A recently published UPS report indicates that this industry has become a $73 billion market with applications in hundreds of fields of manufacturing. In addition there are rapidly growing uses in Medicine and Health Care, architecture and other building fields, and automotive and aerospace.
Some of the reasons this expansion has occurred centre around the new materials that the additive method has been applied to.
Where the initial ideas were a simple extension of the typical laser printer technology of applying toner to paper and then using heat to fuse the two together, the new additive technology uses many other kinds of materials,layered in finely defined passes to build up the resulting product.
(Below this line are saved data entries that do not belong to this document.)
(* ===== verification/Json.v ===== *)
(** * JSON values and their text ([encoding/json])

    The documents Go's encoder produces, as a tree ([json]) and as the bytes
    [json.Marshal] writes for it ([json_text]).  A number is kept as its
    literal.  A value that was read from a text other than the one that is
    written for its tree (with spaces, or with other escapes) is kept with
    that text, because a [json.RawMessage] is the text of a value.  Strings are written as Go writes them: control characters and
    HTML characters are escaped, an invalid UTF-8 byte becomes the escape of
    the replacement character, and the two line separators U+2028 and U+2029
    are escaped (Go 1.22, the version go.mod names). *)

From Stdlib Require Import Ascii.
From S2P Require Import Prelude GoText.

#[local] Unset Elimination Schemes.
Inductive json : Type :=
| JNull
| JBool (b : bool)
| JNumber (literal : string)
| JString (s : string)
| JArray (l : list json)
| JObject (fields : list (string * json))
| JSource (text : string) (j : json).
#[local] Set Elimination Schemes.

(** Induction through the lists of elements and of members. *)
Section JsonInd.
Variable P : json -> Prop.
Hypothesis HNull : P JNull.
Hypothesis HBool : forall b, P (JBool b).
Hypothesis HNumber : forall n, P (JNumber n).
Hypothesis HString : forall s, P (JString s).
Hypothesis HArray : forall l, Forall P l -> P (JArray l).
Hypothesis HObject : forall fs, Forall (fun kv => P kv.2) fs -> P (JObject fs).
Hypothesis HSource : forall t j, P j -> P (JSource t j).

Fixpoint json_ind (j : json) : P j :=
  match j with
  | JNull => HNull
  | JBool b => HBool b
  | JNumber n => HNumber n
  | JString s => HString s
  | JArray l =>
    HArray l ((fix go l : Forall P l :=
      match l with
      | [] => List.Forall_nil _
      | x :: l => List.Forall_cons _ _ _ (json_ind x) (go l)
      end) l)
  | JObject fs =>
    HObject fs ((fix go fs : Forall (fun kv => P kv.2) fs :=
      match fs with
      | [] => List.Forall_nil _
      | kv :: fs => List.Forall_cons _ _ _ (json_ind kv.2) (go fs)
      end) fs)
  | JSource t j => HSource t j (json_ind j)
  end.
End JsonInd.

(** ** Strings *)

(** [htmlSafeSet]: the ASCII characters that are written as they are. *)
Definition htmlSafe (r : Z) : bool :=
  (0x20 <=? r) && (r <? Utf8.RuneSelf) &&
  negb (existsb (Z.eqb r) [0x22; 0x26; 0x3C; 0x3E; 0x5C]).

Definition backslash : string := String "092"%char EmptyString.
Definition hex1 (d : Z) : string := String (Hex.hex_char d) EmptyString.

(** What [appendString] writes for one rune and the bytes it came from. *)
Definition escape_rune (ch : Z * string) : string :=
  let '(r, src) := ch in
  if r <? Utf8.RuneSelf then
    if htmlSafe r then src
    else if (r =? 0x5C) || (r =? 0x22) then backslash +:+ src
    else if r =? 0x08 then backslash +:+ "b"
    else if r =? 0x0C then backslash +:+ "f"
    else if r =? 0x0A then backslash +:+ "n"
    else if r =? 0x0D then backslash +:+ "r"
    else if r =? 0x09 then backslash +:+ "t"
    else backslash +:+ "u00" +:+ hex1 (Z.shiftr r 4) +:+ hex1 (Z.land r 0xF)
  else if (r =? Utf8.RuneError) && (slen src =? 1) then backslash +:+ "ufffd"
  else if (r =? 0x2028) || (r =? 0x2029) then backslash +:+ "u202" +:+ hex1 (Z.land r 0xF)
  else src.

Definition string_text (s : string) : string :=
  quote (concat_strings (map escape_rune (Utf8.range_string s))).

(** ** Documents *)

Definition brace (s : string) : string := "{" +:+ s +:+ "}".
Definition bracket (s : string) : string := "[" +:+ s +:+ "]".

Fixpoint json_text (j : json) : string :=
  match j with
  | JNull => "null"
  | JBool b => if b then "true" else "false"
  | JNumber n => n
  | JString s => string_text s
  | JArray l => bracket (join "," (map json_text l))
  | JObject fs =>
    brace (join "," (map (fun kv => string_text kv.1 +:+ ":" +:+ json_text kv.2) fs))
  | JSource t _ => t
  end.

(** The value itself, without its text. *)
Fixpoint view (j : json) : json := match j with JSource _ j => view j | _ => j end.
(** The tree without any text. *)
Fixpoint plain (j : json) : json :=
  match j with
  | JArray l => JArray (map plain l)
  | JObject fs => JObject (map (fun kv => (kv.1, plain kv.2)) fs)
  | JSource _ j => plain j
  | j => j
  end.
Lemma plain_view j : plain (view j) = plain j.
Proof. induction j using json_ind; done. Qed.
Lemma view_plain j : view (plain j) = plain j.
Proof. induction j using json_ind; done. Qed.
In one recent exposition a London based company used specialized robotic arms with print engines attached to build a massive 3D pavilion which permits people to walk into the display while it towers over them. By combining the 3D printing model and artificial intelligence software to control the robots they plan to be able to build complex structures previously unimaginable.
Human organs a goal
In a recent TED Talk an Australian medical researcher demonstrated how they are developing the tools to create complex human organs to deal with the back logs of transplants needed. Showing how the technology could be applied to create a human kidney (still experimental but getting closer) and how already the technology is being used to items like heart valves, he wowed the audience with the depth of application which can become available.
What on the surface may seem to be the stuff of the future and something that is out of the reach of all but the most out on the edge companies is rapidly becoming much more mainstream and practical. Look at places within your business where short run, special pieces might be of value. Where have you wished you could have a product, tool or device which could save you time and money only to decide it is too costly to acquire or produce? This is the type of products that 3D printing can potentially provide.
Using different materials many which provide superior strength it is now possible to build one off (think of that personalized Walmart ornament) pieces to address specific and unique needs.
Take a look at 3D printing and see if it holds promise for you.